## Task item:
Report each line of the listing that carries the word "Definition".

## Source material:
....

(* ===== verification/Metrics.v ===== *)
(** Queue counters and the queue's current shape (src/ftq/metrics.py). *)
From S2P Require Import Prelude Effects Redis Keys LuaScripts RedisRules Queue Ops.
From S2P Require Import Refine Fields Streams Logs Invariants Machine System.
From S2P Require Import RedisRef Demo Safety Operations.
From S2P Require Import Json Py Models Config World.
From stdpp Require Import relations.
From Stdlib Require Import Lqa.

#[local] Open Scope string_scope.
#[local] Open Scope list_scope.
#[local] Open Scope Z_scope.
#[local] Open Scope prog_scope.

Definition COUNTERS : list string :=
  ["processed"; "duplicates_suppressed"; "effects_applied"; "effects_suppressed";
   "retried"; "scheduled"; "dead"; "late_successes"; "requeued"; "reclaimed";
   "heartbeats"; "lease_lost"; "consumers_pruned"; "timeouts"; "rejected"; "blocked"].

(** [{name: int(raw.get(name, 0)) for name in COUNTERS}] *)
Fixpoint counts (names : list string) (raw : gmap string string) :
    result exn (list (string * Z)) :=
  match names with
  | [] => Ok []
  | n :: r =>
      z <-! (match raw !! n with Some x => to_int x | None => Ok 0 end) ;;
      zs <-! counts r raw ;;
      Ok ((n, z) :: zs)
  end.

Record Snapshot := mk_Snapshot {
  snap_queue : string;
  snap_depth : Z;
  snap_in_flight : Z;
  snap_undelivered : Z;
  snap_delayed : Z;
  snap_dlq : Z;
  snap_consumers : Z;
  snap_full : bool;
  snap_watermarks : Z * Z;             (* high, low *)
  snap_counters : list (string * Z);
}.

Section Metrics.
Context {S T : Type}.

Definition read_counters (keys : Keys.t) : py S T (list (string * Z)) :=
  raw <- redis (HGETALL (Keys.stats keys)) ;; lift (counts COUNTERS raw).

(** The five reads are one pipeline: all are sent, then the first error is raised. *)
Definition snapshot (settings : Settings.t) : py S T Snapshot :=
  let keys := Keys.mk (Settings.queue settings) in
  a <- settle (redis (XLEN (Keys.stream keys))) ;;
  b <- settle (redis (ZCARD (Keys.delayed keys))) ;;
  c <- settle (redis (XLEN (Keys.dead keys))) ;;
  d <- settle (redis (EXISTS (Keys.full keys))) ;;
  e <- settle (redis (HGETALL (Keys.stats keys))) ;;
  stream_len <- lift a ;; delayed <- lift b ;; dead <- lift c ;; full_flag <- lift d ;;
  raw <- lift e ;;
  shape <- except (fun e => match e with ResponseError _ => true | _ => false end)
    (in_flight <- redis (XPENDING_COUNT (Keys.stream keys) (Settings.group settings)) ;;
     group_info <- redis (XINFO_CONSUMERS (Keys.stream keys) (Settings.group settings)) ;;
     Ret (in_flight, Z.of_nat (length group_info)))
    (fun _ => Ret (0, 0)) ;;
  let depth := stream_len + delayed in
  counters <- lift (counts COUNTERS raw) ;;
  Ret (mk_Snapshot (Settings.queue settings) depth shape.1 (stream_len - shape.1) delayed
         dead shape.2 (full_flag && (Settings.low_watermark settings <=? depth))
         (Settings.high_watermark settings, Settings.low_watermark settings) counters).
End Metrics.

(** ** A snapshot of a queue nobody is changing *)
Definition not_pending (p : gmap eid lease) (e : entry) : Prop := p !! e.1 = None.
#[export] Instance not_pending_dec p e : Decision (not_pending p e).
Proof. unfold not_pending. apply _. Defined.

Lemma size_pending (p : gmap eid lease) (es : list entry) :
  NoDup es.*1 -> (forall e, is_Some (p !! e) -> exists fs, (e, fs) ∈ es) ->
  (size p + length (filter (not_pending p) es) = length es)%nat.
Proof.
  intros Hnd Hp.
  assert (Hs : size p = length (filter (fun e => ~ not_pending p e) es)).
  { rewrite <- (length_fmap fst), <- (length_map_to_list p), <- (length_fmap fst (map_to_list p)).
    apply Permutation_length, NoDup_Permutation.
    - apply NoDup_fst_map_to_list.
    - revert Hnd. clear. induction es as [|e es IH]; [done|]. cbn [fmap list_fmap].
      intros [Hn Hnd]%NoDup_cons. rewrite filter_cons. case_decide; [|by apply IH].
      cbn. apply NoDup_cons. split; [|by apply IH]. intros Hin. apply Hn.
      apply list_elem_of_fmap in Hin as (x & -> & Hx).
      apply list_elem_of_filter in Hx as [_ Hx]. by apply list_elem_of_fmap_2.
    - intros i. rewrite !list_elem_of_fmap. split.
      + intros ([i' l] & -> & Hl). apply elem_of_map_to_list in Hl.
        destruct (Hp i') as [fs Hfs]; [by eexists|]. exists (i', fs). split; [done|].
        apply list_elem_of_filter. split; [|done]. unfold not_pending. cbn. congruence.
      + intros (x & -> & Hx). apply list_elem_of_filter in Hx as [Hx _].
        unfold not_pending in Hx. destruct (p !! x.1) as [l|] eqn:Hl; [|done].
        exists (x.1, l). split; [done|]. by apply elem_of_map_to_list. }
  rewrite Hs, Nat.add_comm. apply (length_filter_split (not_pending p)).
Qed.

Lemma ids_nodup (es : list entry) last : ids_ok es last -> NoDup es.*1.
Proof.
  intros [Hs _ _]. induction Hs as [|e es Hs IH Hf]; [constructor|]. cbn.
  apply NoDup_cons. split; [|done]. intros Hin.
  apply list_elem_of_fmap in Hin as (x & Hx & Hin). rewrite Forall_forall in Hf.
  apply (eid_lt_irrefl e.1). rewrite Hx at 2. by apply Hf.
Qed.

Lemma Qmin_between a b : (a <= b)%Q -> (a <= Qmin a b <= b)%Q.
Proof. intros Hab. destruct (Q.min_spec a b) as [[_ ->]|[Hba ->]]; split; lra. Qed.

Lemma counts_ok names (h : gmap string Z) :
  counts names (str_of_Z <$> h) = Ok ((fun n => (n, default 0 (h !! n))) <$> names).
Proof.
  induction names as [|n names IH]; [done|]. cbn [counts]. rewrite lookup_fmap.
  destruct (h !! n) as [z|] eqn:Hz; cbn; [rewrite to_int_of_Z; cbn|];
    rewrite IH; cbn; by rewrite Hz.
Qed.

Section Exact.
Context `{CJson} {S Tk : Type}.
Context (settings : Settings.t) (T : bool).
Abbreviation K := (Keys.mk (Settings.queue settings)).
Abbreviation G := (Settings.group settings).

(** A command read alone, with its answer in terms of the queue. *)
Lemma read_alone {A : Type} (c : cmd A) v x (Q : result exn (result exn A) -> rview -> Prop) :
  (forall r v', doc c v r v' -> r = Ok x /\ v' = v) -> Q (Ok (Ok x)) v ->
  wp (@alone _ S Tk) (settle (redis c)) v Q.
Proof.
  intros Hd HQ. apply wp_settle, alone_cmd. intros r v' Hr.
  by destruct (Hd r v' Hr) as [-> ->].
Qed.

(** What a snapshot should say of the keys. *)
Record truthful (v : rview) (snap : Snapshot) : Prop := {
  tr_depth : snap_depth snap = depth_at K v;
  tr_in_flight : snap_in_flight snap =
    Z.of_nat (size (pel (group_at (Keys.stream K) G v)));
  tr_undelivered : snap_undelivered snap = Z.of_nat (length
    (filter (not_pending (pel (group_at (Keys.stream K) G v)))
       (entries_at (Keys.stream K) v)));
  tr_delayed : snap_delayed snap = Z.of_nat (size (zset_at (Keys.delayed K) v));
  tr_dlq : snap_dlq snap = Z.of_nat (length (entries_at (Keys.dead K) v));
  tr_consumers : snap_consumers snap =
    Z.of_nat (size (consumers (group_at (Keys.stream K) G v)));
  tr_full : snap_full snap =
    full_at K v && (Settings.low_watermark settings <=? depth_at K v);
  tr_counters : snap_counters snap = (fun n => (n, counter K n v)) <$> COUNTERS;
}.

Lemma consumers_counted (l : list consumer_info) (m : gmap string Z) :
  NoDup (ci_name <$> l) -> (forall n, n ∈ ci_name <$> l <-> is_Some (m !! n)) ->
  length l = size m.
Proof.
  intros Hnd Hl.
  rewrite <- (length_fmap ci_name l), <- (length_map_to_list m), <- (length_fmap fst (map_to_list _)).
  apply Permutation_length, NoDup_Permutation; [done|apply NoDup_fst_map_to_list|].
  intros n. rewrite Hl, list_elem_of_fmap. split.
  - intros [t Ht]. exists (n, t). split; [done|]. by apply elem_of_map_to_list.
  - intros ([n' t] & -> & Ht). apply elem_of_map_to_list in Ht. by eexists.
Qed.

Lemma snapshot_wp (v : rview) q A D :
  rep K G T v q -> inv q A D ->
  wp (@alone _ S Tk) (snapshot settings) v (fun r v' =>
    v' = v /\ exists snap, r = Ok snap /\ truthful v snap).
Proof.
  intros Hr Hi. unfold snapshot.
  apply wp_bind, (read_alone _ _ (Z.of_nat (length (q_entries q)))).
  { intros x v1. by apply (rep_xlen K G T). }
  apply wp_bind, (read_alone _ _ (Z.of_nat (size (q_delayed q)))).
  { intros x v1. by apply (rep_zcard K G T). }
  apply wp_bind, (read_alone _ _ (Z.of_nat (length (entries (q_dead q))))).
  { intros x v1 [-> Hd]. change (Keys.dead K) with (render K KDead) in Hd.
    by rewrite (rep_stream K G T _ q KDead _ Hr eq_refl) in Hd. }
  apply wp_bind, (read_alone _ _ (q_full q)).
  { intros x v1. by apply (rep_exists_full K G T). }
  apply wp_bind, (read_alone (A := gmap string string) _ _ (fmap (M := gmap string) str_of_Z (q_stats q))).
  { intros x v1 [-> Hd]. change (Keys.stats K) with (render K KStats) in Hd.
    by rewrite (rep_hash K G T _ q KStats _ Hr eq_refl) in Hd. }
  cbn [lift bind]. apply wp_bind, wp_try, wp_bind, alone_cmd. intros x v1 [-> Hd].
  rewrite (rep_get_group K G T _ q Hr) in Hd. cbn [pel] in Hd. subst x. cbn [of_reply].
  apply wp_bind, alone_cmd. intros x v1 Hd.
  apply (rep_xinfo K G T _ q) in Hd as (-> & l & -> & Hnd & Hl & _); [|done].
  cbn [of_reply]. apply wp_ret. cbn [fst snd].
  rewrite counts_ok. cbn [lift bind]. apply wp_ret. split; [done|]. eexists. split; [done|].
  pose proof (inv_stream _ _ _ Hi) as Hst.
  pose proof (size_pending (q_pel q) (q_entries q)
    (ids_nodup _ _ (so_ids _ _ _ _ _ Hst)) (so_pel _ _ _ _ _ Hst)).
  split; cbn [snap_depth snap_in_flight snap_undelivered snap_delayed snap_dlq snap_consumers
              snap_full snap_counters];
    rewrite ?(entries_stream Hr), ?(group_stream Hr), ?(zset_delayed Hr), ?(entries_dead Hr),
      ?(depth_queue Hr), ?(full_queue Hr); cbn [pel consumers q_group]; try done; try lia.
  - by rewrite (consumers_counted l (q_cons q)).
  - apply list_fmap_ext. intros i n _. by rewrite (counter_stat Hr).
Qed.
End Exact.

(** C26: a snapshot tells the truth. Taken while nobody changes the queue, it succeeds,
    changes nothing, and reports the depth that enqueue compares with the watermarks,
    the entries in flight and those nobody holds (never negative), the retries waiting,
    the dead-letter entries, the consumers, and every counter; [full] is the flag, as
    long as the depth has not fallen below the low watermark. *)
Theorem snapshot_exact `{CJson} {S Tk} (settings : Settings.t) (T : bool) (s : sys)
    (r : result exn Snapshot) (v' : rview) :
  reachable (Keys.mk (Settings.queue settings)) (Settings.group settings) T s ->
  runs (@alone _ S Tk) (snapshot settings) (s_view s) r v' ->
  v' = s_view s /\ exists snap, r = Ok snap /\ truthful settings (s_view s) snap.
Proof.
  intros Hs. destruct (reachable_good _ _ _ _ Hs) as ([q A D] & (Hr & _) & Hi).
  apply (wp_runs (@alone _ S Tk) _ _ _ _ (fun r v' =>
    v' = s_view s /\ exists snap, r = Ok snap /\ truthful settings (s_view s) snap)).
  by apply (snapshot_wp settings T (s_view s) q A D).
Qed.

(** The reference server, for a coroutine alone: any effect but a request is answered
    without a wait. *)
Definition ref_alone {S Tk} (o : S) X (e : pyev S Tk X) (v : rview) : result exn X * rview :=
  match e in pyev _ _ X return result exn X * rview with
  | EScript n keys args => let p := run (@ref_handle) (lua_of n keys args) v in (of_reply p.1, p.2)
  | ECmd c => let p := run (@ref_handle) (call c) v in (of_reply p.1, p.2)
  | ETime => (Ok 0%Q, v)
  | ESleep _ | EWait _ | ELog _ _ | ESpawn _ => (Ok tt, v)
  | EUniform a b => (Ok (Qmin a b), v)
  | EUuid => (Ok "u", v)
  | ESelf f => (Ok (f o).1, v)
  | EAwait f => (default (Err CancelledError) (f o), v)
  | ECompute _ f => (f tt, v)
  | EExit _ => (Err CancelledError, v)
  end.

Lemma ref_alone_ok {S Tk} (o : S) X (e : pyev S Tk X) v :
  alone X e v (ref_alone o X e v).1 (ref_alone o X e v).2.
Proof.
  destruct e; cbn -[ref_handle run]; try done.
  - eexists. split; [|done]. apply run_exec. by destruct (run _ _ v).
  - eexists. split; [|done]. apply (run_exec (call c)). by destruct (run _ (call c) v).
  - split; [by eexists|done].
  - split; [|done]. eexists. split; [done|]. intros Hab. by apply Qmin_between.
  - split; [|done]. exists "u". split; [done|]. uuid.
  - split; [by eexists|done].
  - split; [|done]. destruct (f o) eqn:Hf; [left; by exists o|by right].
Qed.

(** The settings of the demonstration queue, with small watermarks. *)
Definition demo_settings : Settings.t :=
  let s := Settings.defaults in
  Settings.mk (Settings.redis_url s) 5 2 10 3 (5 # 100) 1 "q" "workers" 10 1000 30 2 300 30 10 5
    5 10 3 1 300 (1 # 2) 500 3600 60 reject 2 1 2 1 INFO fmt_json 0 60.

Definition demo_snapshot (v : rview) : result exn Snapshot :=
  (run (ref_alone (S := unit) (Tk := unit) tt) (snapshot demo_settings) v).1.

Lemma snapshot_exact_witness : exists snap,
  demo_snapshot (s_view state3) = Ok snap /\ truthful demo_settings (s_view state3) snap.
Proof.
  exact (proj2 (snapshot_exact (S := unit) (Tk := unit) demo_settings false state3
    (demo_snapshot (s_view state3)) (run (ref_alone (S := unit) (Tk := unit) tt) (snapshot demo_settings) (s_view state3)).2
    state3_reachable
    (runs_run alone (fun v => v) (ref_alone tt) (ref_alone_ok tt) (snapshot demo_settings)
       (s_view state3)))).
Defined.

(** The [full] of a snapshot is the flag, and the flag is set only by the first refused
    enqueue: with two jobs waiting and a high watermark of two, the snapshot says the
    queue is not full, and the next enqueue is refused because it is. *)
Lemma snapshot_full_lags :
  (exists snap, demo_snapshot (s_view enqueued2) = Ok snap /\ snap_full snap = false) /\
  (run (@ref_handle) (enqueue_lua (Keys.stream k0) (Keys.delayed k0) (Keys.full k0)
     (Keys.stats k0) None "j9" 60 2 1 "rejected" (job_fields "j9")) (s_view enqueued2)).1 =
    Ok ("", -1, 2).
Proof.
  split; [|vm_compute; reflexivity]. eexists. split; [vm_compute; reflexivity|reflexivity].
Qed.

....

## Task result:
Definition COUNTERS : list string :=
Definition read_counters (keys : Keys.t) : py S T (list (string * Z)) :=
Definition snapshot (settings : Settings.t) : py S T Snapshot :=
Definition not_pending (p : gmap eid lease) (e : entry) : Prop := p !! e.1 = None.
Definition ref_alone {S Tk} (o : S) X (e : pyev S Tk X) (v : rview) : result exn X * rview :=
Definition demo_settings : Settings.t :=
Definition demo_snapshot (v : rview) : result exn Snapshot :=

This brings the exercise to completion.